Bank of Korea to Play Key Role in Shaping Stablecoin Regulation Amid Rising Crypto Adoption

Bank of Korea to Play Key Role in Shaping Stablecoin Regulation Amid Rising Crypto Adoption

Bank of Korea Commits to Active Role in Stablecoin Regulation as Crypto Usage Grows

In a significant move reflecting the growing influence of digital assets, the Bank of Korea (BOK) has announced its intention to "actively participate" in the creation of a regulatory framework for stablecoins. The central bank’s position underscores rising concerns that the growing use of these crypto-linked assets could pose challenges to monetary policy and financial stability.

In its latest report on payment systems, the BOK emphasized that, unlike general virtual assets, stablecoins are increasingly being used as instruments of payment. This shift, the bank warned, may eventually “undermine the effectiveness of monetary policies” if left unchecked.

Stablecoins Seen as a Bridge Between Crypto and Traditional Finance

The BOK report highlights the dual nature of stablecoins: while designed to offer price stability, their integration into everyday transactions could blur the lines between traditional and decentralized finance. As the bank noted, the widespread use of stablecoins may introduce risks into established financial systems, including the potential for crypto market volatility to spill over into the mainstream economy.

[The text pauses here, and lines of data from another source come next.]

Lemma responses_loop_result fuel now dl target cs c r c' :
  responses_loop dbl_ub fuel now dl target cs c = (r, c') -> r = 0 \/ r = -1.
Proof.
  revert now cs c. induction fuel as [|fuel IH]; intros now cs c; cbn [responses_loop];
    repeat case_match; intros H'; try (injection H' as <- <-; auto; fail); by eapply IH.
Qed.

Lemma publish_result now c r c' : rsp_rtmp_publish dbl_ub now c = (r, c') -> r = 0 \/ r = -1.
Proof.
  unfold rsp_rtmp_publish. destruct (_ <? _); [intros [= <- _]; auto|]. unfold act_seq.
  destruct (rtmp_send_publish c) as [r1 c1]. destruct (r1 <? 0); [intros [= <- _]; auto|].
  apply responses_loop_result.
Qed.

Lemma rsp_connect_inv env now st r st' : down (ps_rtmp st) -> ps_header_sent st = false ->
  rsp_connect env now st = (r, st') ->
  ps_params st' = ps_params st /\ ps_header_sent st' = false /\
  if r <? 0 then closed st' else live proto_init st'.
Proof.
  intros Hd Hh E. unfold rsp_connect in E.
  destruct (rsp_rtmp_connect dbl_ub env false (ps_rtmp st)) as [r1 c1] eqn:Ec.
  destruct (connect_closes _ _ _ _ Hd Ec) as [-> | [-> Hd1]]; cbn [Z.ltb Z.compare] in E.
  2: { pair_eq E.
       split; [done|]. split; [exact Hh|]. destruct Hd1 as (? & ? & ?). by split_and!. }
  destruct (rsp_rtmp_publish dbl_ub now c1) as [r2 c2] eqn:Ep.
  destruct (publish_result _ _ _ _ Ep) as [-> | ->]; cbn [Z.ltb Z.compare] in E; pair_eq E; [|done].
  split; [done|]. split; [done|]. cbn [Z.ltb Z.compare].
  destruct Hd as (_ & Hrb & Hsb). unfold rsp_rtmp_connect in Ec.
  destruct (ce_socket env) as [[ws segs]|] eqn:Es; [|done].
  destruct (connect_wire dbl_ub env (ps_rtmp st) c1 ws segs Hrb Hsb Es) as (_ & Hc1 & Hsb1 & Hb1 & Hsid1).
  { unfold rsp_rtmp_connect. by rewrite Es. }
  destruct (publish_steps dbl_ub now _ _ Hc1 Hb1 Ep) as (Hst2 & n3 & [w2 k2 _ [b2 _] s2]).
  split; [|cbn [ps_log ps_base ps_rtmp set_field fmap list_fmap messages_bytes]; by rewrite app_nil_r|done].
  cbn [ps_rtmp set_field]. unfold ready. cbn [rt_state rt_chunk_size rt_send_buf_size rt_stream_id set_field].
  split_and!; [done|by rewrite k2|by rewrite b2|by apply s2].
Qed.
Lemma revert_keys_turn wa snaps : forall en failed st snaps' en' failed' st',
  Forall taken snaps -> NoDup (sn_id <$> snaps) -> wf (rs_sys st) ->
  (length en + length snaps <= RCD_GUARD_MAX)%nat ->
  revert_keys keys wa snaps en failed st = (snaps', en', failed', st') ->
  keys_turn wa snaps snaps' en en' failed failed' st st'.
Proof.
  induction snaps as [|s snaps IH]; intros en failed st snaps' en' failed' st' Ht Hnd Hw Hl E.
  - cbn [revert_keys] in E. injection E as <- <- <- <-. split; try done; [..|by exists (rs_sys st), (rs_stale st); destruct st].
    + intros _. split; set_solver.
    + intros e ?. by left.
  - apply Forall_cons in Ht as [Hs Ht]. cbn [fmap list_fmap] in Hnd. apply NoDup_cons in Hnd as [Hni Hnd].
    cbn [length] in Hl. cbn [revert_keys] in E.
    destruct (revert_key keys wa s en st) as [[[s1 en1] st1] bad] eqn:E1.
    pose proof (revert_key_turn wa s en st s1 en1 st1 bad Hs Hw ltac:(lia) E1) as [T1 T2 T3 T4 T5 T6 [T7 T8] T9 T10 T11 T12 T13].
    destruct (revert_keys keys wa snaps en1 _ st1) as [[[l2 en2] f2] st2] eqn:E2. injection E as <- <- <- <-.
    assert (Hl1 : (length en1 + length snaps <= RCD_GUARD_MAX)%nat) by lia.
    destruct (IH _ _ _ _ _ _ _ Ht Hnd T2 Hl1 E2) as [K1 K2 K3 K4 K5 K6 K7 K8 K9 K10 K11 K12].
    split.
    + destruct bad; lia.
    + by constructor.
    + done.
    + intros id Hid. cbn [fmap list_fmap] in Hid. apply not_elem_of_cons in Hid as [Hid1 Hid2]. rewrite K4, T3 by done. done.
    + intros id. by rewrite K5, T4.
    + set_solver.
    + intros Hf. destruct bad; [lia|]. destruct (K7 Hf) as [B1 B2]. split.
      * intros x Hx. apply elem_of_cons in Hx as [->|Hx]; [|by apply B1]. rewrite K4 by done. by apply T5.
      * intros Ha x p e Hx Hdue Hp He. apply elem_of_cons in Hx as [->|Hx]; [by apply K6, (T6 Ha eq_refl Hdue p e)|].
        apply (B2 Ha x p e Hx); [|done|done]. destruct Hdue as [Hd|Ho]; [left|by right]. rewrite T3; [done|].
        intros Heq. apply Hni. rewrite <- Heq. by apply list_elem_of_fmap_2.
    + constructor.
      * intros He Hdue. destruct (T9 He Hdue) as [Hd|Ho]; [left|by right].
        destruct T1 as (T1 & _). rewrite K4 by (by rewrite T1). exact Hd.
      * eapply Forall2_impl_in; [exact K8|]. intros x y Hx _ HK He Hdue. apply HK; [done|].
        destruct Hdue as [Hd|Ho]; [left|by right]. rewrite T3; [done|].
        intros Heq. apply Hni. rewrite <- Heq. by apply list_elem_of_fmap_2.
    + intros e He. destruct (K9 e He) as [He1|(s' & Hs' & Hr)]; [|right; exists s'; split; [by right|done]].
      destruct (T10 e He1) as [?|[Hid Ho]]; [by left|right]. exists s1. destruct T1 as (T1 & _).
      split; [by left|]. by rewrite T1.
    + auto.
    + intros Ha. by rewrite (K11 Ha), (T12 Ha).
    + destruct T13 as (sys1 & x1 & ->). destruct K12 as (sys2 & x2 & ->). by exists sys2, x2.
Qed.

To help prevent this, the BOK stated it will "present its views on the desirable direction of stablecoin regulation from a central bank perspective." This initiative aims to ensure that upcoming regulations reflect both the innovative nature of digital currencies and the structural safeguards needed for financial stability.

Next Phase of South Korea’s Crypto Legislation Underway

South Korea is already recognized as one of the most crypto-active countries globally, with approximately 18.25 million residents—more than a third of the population—investing in digital assets as of December 2024. The country's five leading exchanges report daily trading volumes averaging $12.1 billion.

Following the implementation of South Korea’s first crypto-specific law in July 2024, which focused on investor protection and stricter exchange requirements, the government is now preparing a second legislative package. This upcoming bill is expected to address stablecoins specifically, define clearer categories for crypto service providers, and introduce more transparent standards for token listings and disclosures.

The Financial Services Commission (FSC) has confirmed that the drafting process for the new legislation will begin in the second half of 2025.

CBDC Trials Continue as Korea Explores Digital Finance Ecosystem

In parallel with its regulatory efforts, the Bank of Korea is also moving forward with tests of its central bank digital currency (CBDC). The initiative involves a diverse range of participants—from citizens to retail merchants and local banks—and is focused on evaluating the real-world functionality of a state-backed digital currency.

A second phase of the trial, set to begin in October, will specifically examine peer-to-peer transfers using the CBDC, further contributing to the bank’s understanding of how digital payment systems might evolve within Korea’s economy.